Former UN Secretary General Ban Ki-Moon said, “Humankind has always been, and will always be in need of trust. Trust in each other. And trust in our leaders and the institutions of State – to do right by the public they serve. But trust is not easy. It implies commitment. It rests on relationships.” The problem in Goa is the lack of an absolute commitment of the government towards its people and a resultant frail relationship. A heavy dose of politicisation of every institution has rendered our faith, our trust in the state-run institutions weak to the extent that we look at every government exercise as a profiteering or gerrymandering exercise. And the reason – our public servants turning into caged parrots.

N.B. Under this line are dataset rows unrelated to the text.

(* ===== verification/GpsConf.v ===== *)
(** The configuration of the GPS HAL: what [gps.conf] says about xtra hosts and the NTP
    server ([GpsXtraDownloader::Configuration::from_gps_conf_ini_file],
    [SntpReferenceTimeSource::Configuration::from_gps_conf_ini_file]) and how
    [HardwareAbstractionLayer::create_default_instance] reads it from two streams. *)
From Stdlib Require Import ZArith Lia Ascii String.
From stdpp Require Import base gmap strings list.
From S2P Require Import Prelude Settings AndroidHal Chipset.
Local Open Scope Z_scope.

Module GpsConf.
Import Settings.Ptree Chipset.Chipset.

(** [std::istream] and [boost::property_tree::read_ini] on it: [readable] is [good()],
    [usable] the conversion to [bool], which an end of the file alone does not falsify. *)
Class IniStream (Stream T : Type) : Type := {
  readable : Stream -> bool;
  usable : Stream -> bool;
  read_ini_stream : Stream -> res T * Stream
}.

(** The documented behaviour: a stream that is not usable is not good; the reader reads
    lines while the stream is good, so it ends on one that is not, and on one that is not
    it finds nothing; an empty tree has no keys. *)
Class IniStreamLaws (Stream T File : Type) `{!IniStream Stream T} `{!PropertyTree T File} : Prop := {
  readable_usable : forall s, readable s = true -> usable s = true;
  read_to_the_end : forall s t s', read_ini_stream s = (Ok t, s') -> readable s' = false;
  read_nothing : forall s, readable s = false -> read_ini_stream s = (Ok empty_tree, s);
  count_empty : forall k, count (File := File) k empty_tree = 0%nat
}.

(** [SntpReferenceTimeSource::Configuration] *)
Record SntpConfiguration : Type := MkSntp { host : string; sntp_timeout : Z }.
Definition default_sntp : SntpConfiguration := MkSntp "pool.ntp.org" 5000.

(** The default of [GpsXtraDownloader::Configuration]. *)
Definition default_xtra : XtraConfiguration := MkXtra 30000 [].

Definition fallback_hosts : list string :=
  [ "http://xtra1.gpsonextra.net/xtra2.bin";
    "http://xtra2.gpsonextra.net/xtra2.bin";
    "http://xtra3.gpsonextra.net/xtra2.bin" ].

Section Reading.
Context {Stream T File : Type} `{!IniStream Stream T} `{!PropertyTree T File}.

(** [if (config.count(key) > 0) result.xtra_hosts.push_back(config.get<std::string>(key));] *)
Definition push_host (config : T) (key : string) (hosts : list string) : res (list string) :=
  if (0 <? count (File := File) key config)%nat
  then h ← get (File := File) key config; Ok (hosts ++ [h])
  else Ok hosts.

Definition xtra_of_tree (config : T) : res XtraConfiguration :=
  hosts ← push_host config "XTRA_SERVER_1" [];
  hosts ← push_host config "XTRA_SERVER_2" hosts;
  hosts ← push_host config "XTRA_SERVER_3" hosts;
  Ok (MkXtra (timeout default_xtra) hosts).

(** [GpsXtraDownloader::Configuration::from_gps_conf_ini_file] *)
Definition xtra_from_gps_conf_ini_file : M Stream XtraConfiguration :=
  config ← read_ini_stream; lift (xtra_of_tree config).

Definition sntp_of_tree (config : T) : res SntpConfiguration :=
  if (0 <? count (File := File) "NTP_SERVER" config)%nat
  then h ← get (File := File) "NTP_SERVER" config; Ok (MkSntp h (sntp_timeout default_sntp))
  else Ok default_sntp.

(** [SntpReferenceTimeSource::Configuration::from_gps_conf_ini_file] *)
Definition sntp_from_gps_conf_ini_file : M Stream SntpConfiguration :=
  config ← read_ini_stream; lift (sntp_of_tree config).

(** [sntp_reference_time_source_configuration] *)
Definition sntp_reference_time_source_configuration : M Stream SntpConfiguration :=
  try_catch sntp_from_gps_conf_ini_file any_exception (fun _ => mret default_sntp).

(** [gps_xtra_downloader_configuration] *)
Definition gps_xtra_downloader_configuration : M Stream XtraConfiguration :=
  try_catch
    (try_catch xtra_from_gps_conf_ini_file
      is_std_exception (fun _ => mret (MkXtra (timeout default_xtra) fallback_hosts)))
    any_exception (fun _ => mret (MkXtra (timeout default_xtra) fallback_hosts)).

(** [f(in_system_gps_conf ? in_system_gps_conf : in_gps_conf)] *)
Definition on_gps_conf {A} (f : M Stream A) : M (Stream * Stream) A := fun '(in_system, in_gps) =>
  if usable in_system
  then let (r, s) := f in_system in (r, (s, in_gps))
  else let (r, s) := f in_gps in (r, (in_system, s)).

(** [create_default_instance]: the members of the configuration are initialised in order;
    configuration and instance are static, so only the first call makes them. *)
Definition default_configuration : M (Stream * Stream) (XtraConfiguration * SntpConfiguration) :=
  xtra ← on_gps_conf gps_xtra_downloader_configuration;
  sntp ← on_gps_conf sntp_reference_time_source_configuration;
  mret (xtra, sntp).
Definition create_default_instance (instance : option (XtraConfiguration * SntpConfiguration))
    (streams : Stream * Stream) : option (XtraConfiguration * SntpConfiguration) :=
  match instance with
  | Some i => Some i
  | None => match result default_configuration streams with Ok c => Some c | Throw _ => None end
  end.

(** * Lemmas *)
Context `{!IniStreamLaws Stream T File}.

Lemma xtra_unreadable s :
  readable s = false -> gps_xtra_downloader_configuration s = (Ok default_xtra, s).
Proof.
  intros E. unfold gps_xtra_downloader_configuration, xtra_from_gps_conf_ini_file. unfold_m.
  rewrite read_nothing by done. unfold xtra_of_tree, push_host. by rewrite !count_empty.
Qed.

Lemma sntp_unreadable s :
  readable s = false -> sntp_reference_time_source_configuration s = (Ok default_sntp, s).
Proof.
  intros E. unfold sntp_reference_time_source_configuration, sntp_from_gps_conf_ini_file. unfold_m.
  rewrite read_nothing by done. unfold sntp_of_tree. by rewrite count_empty.
Qed.

Lemma xtra_ends s t s' c :
  read_ini_stream s = (Ok t, s') -> xtra_of_tree t = Ok c ->
  gps_xtra_downloader_configuration s = (Ok c, s').
Proof.
  intros E Ec. unfold gps_xtra_downloader_configuration, xtra_from_gps_conf_ini_file. unfold_m.
  by rewrite E, Ec.
Qed.

Lemma sntp_nothrow s : exists c s', sntp_reference_time_source_configuration s = (Ok c, s').
Proof.
  unfold sntp_reference_time_source_configuration, sntp_from_gps_conf_ini_file. unfold_m.
  destruct (read_ini_stream s) as [[t|e] s']; [|eauto]. destruct (sntp_of_tree t); eauto.
Qed.

Lemma xtra_nothrow s : exists c s', gps_xtra_downloader_configuration s = (Ok c, s').
Proof.
  unfold gps_xtra_downloader_configuration, xtra_from_gps_conf_ini_file. unfold_m.
  destruct (read_ini_stream s) as [[t|e] s']; [destruct (xtra_of_tree t) as [|e]; [eauto|]|];
    destruct (is_std_exception e); eauto.
Qed.

Lemma unusable_unreadable s : usable s = false -> readable s = false.
Proof. intros E. apply not_true_iff_false. intros Hr%readable_usable. congruence. Qed.

(** where the configuration of the HAL comes from. Creating the instance never fails,
    and only the first call reads anything. Without any file the instance has no xtra hosts
    at all, not the built-in ones. With a file that is read well, the xtra hosts are those
    of that file, but its NTP server is never used: reading the hosts exhausted the stream,
    so that the source of the time is the default, or, for a system file whose stream became
    unusable, what the other file says. *)
Theorem ntp_server_is_not_read (in_system in_gps : Stream) :
  (exists c, create_default_instance None (in_system, in_gps) = Some c /\
     forall streams, create_default_instance (Some c) streams = Some c) /\
  (usable in_system = false -> usable in_gps = false ->
     create_default_instance None (in_system, in_gps) = Some (default_xtra, default_sntp)) /\
  (forall t s' c, usable in_system = false -> read_ini_stream in_gps = (Ok t, s') -> xtra_of_tree t = Ok c ->
     create_default_instance None (in_system, in_gps) = Some (c, default_sntp)) /\
  (forall t s' c, usable in_system = true -> read_ini_stream in_system = (Ok t, s') -> xtra_of_tree t = Ok c ->
     create_default_instance None (in_system, in_gps) =
       Some (c, if usable s' then default_sntp
                else match result sntp_reference_time_source_configuration in_gps with
                     | Ok n => n | Throw _ => default_sntp end)).
Proof.
  unfold create_default_instance, default_configuration, on_gps_conf, result. split_and!.
  - unfold_m. destruct (usable in_system) eqn:Eu;
      [destruct (xtra_nothrow in_system) as (c & s & E)|destruct (xtra_nothrow in_gps) as (c & s & E)];
      rewrite E; simpl;
      (destruct (usable in_system) eqn:Ev; try done; try destruct (usable s));
      match goal with |- context [sntp_reference_time_source_configuration ?x] =>
        destruct (sntp_nothrow x) as (n & s2 & En); rewrite En end; eauto.
  - intros E1 E2. unfold_m. rewrite E1, xtra_unreadable by auto using unusable_unreadable.
    by rewrite E1, sntp_unreadable by auto using unusable_unreadable.
  - intros t s' c E1 Er Ec. unfold_m. rewrite E1, (xtra_ends _ _ _ _ Er Ec), E1.
    by rewrite sntp_unreadable by eauto using read_to_the_end.
  - intros t s' c E1 Er Ec. unfold_m. rewrite E1, (xtra_ends _ _ _ _ Er Ec). simpl.
    destruct (usable s') eqn:Es.
    + by rewrite sntp_unreadable by eauto using read_to_the_end.
    + destruct (sntp_nothrow in_gps) as (n & s2 & En). by rewrite En.
Qed.
End Reading.

Import Settings.Persistence.

(** A stream over a file: the keys that are still to be read, if it was opened and not
    read yet, and whether it became unusable. *)
Record FileStream : Type := MkStream { unread : option key_map; failed : bool }.
Definition opened (keys : key_map) : FileStream := MkStream (Some keys) false.
Definition missing : FileStream := MkStream None true.

#[local] Instance file_stream : IniStream FileStream key_map := {|
  readable s := match unread s with Some _ => negb (failed s) | None => false end;
  usable s := negb (failed s);
  read_ini_stream s := match unread s with
                       | Some t => if failed s then (Ok ∅, s) else (Ok t, MkStream None true)
                       | None => (Ok ∅, s)
                       end
|}.

#[local] Instance file_stream_laws : IniStreamLaws FileStream key_map key_map.
Proof.
  split; simpl.
  - intros [[t|] []]; simpl; done.
  - intros [[t|] []] t' s' [= <- <-]; done.
  - intros [[t|] []]; simpl; done.
  - done.
Qed.

Lemma ntp_server_is_not_read_witness :
  let keys : key_map := {[ "NTP_SERVER" := "ntp.example.org"; "XTRA_SERVER_1" := "http://x" ]} in
  create_default_instance (File := key_map) None (missing, opened keys) =
    Some (MkXtra 30000 ["http://x"], MkSntp "pool.ntp.org" 5000).
Proof.
  cbv zeta.
  destruct (ntp_server_is_not_read (File := key_map) missing
    (opened {[ "NTP_SERVER" := "ntp.example.org"; "XTRA_SERVER_1" := "http://x" ]})) as (_ & _ & E & _).
  eapply E; [reflexivity|reflexivity|by vm_compute].
Defined.
End GpsConf.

The manner in which truth activist Kashinath Shetye has been hounded over the years, the amount of coercion that Maclon the fruit seller had to bear to sell his produce – all because they don’t fit a political narrative that our elected representative want us to believe in. From the local beat police that keeps an eye on you to the local talathi who ensures that you are always at the mercy of your local Panch or MLA. All caged parrots of a system that polices you but claims to be your servant. It’s probably the cosiest form of mutual admiration and comfort. Policemen accosting and arresting political or social opponents, policemen diverting traffic for patraos, bureaucrats implementing mindless projects for their MLAs and Ministers, bureaucrats fudging data indulging in wasteful expenditures – all for their political patrons. Democracy in Goa is a circle of vice where every low-level politician climbs up the ladder to tame the highest caged parrot (bureaucrats and police included) to the lowest lows. What Ms Shivolkar did was bring these unholy relations on record. Something that Goa should celebrate and thank her for, as it takes courage and commitment in Goa to remain afloat and untouched in Goa’s governance muck.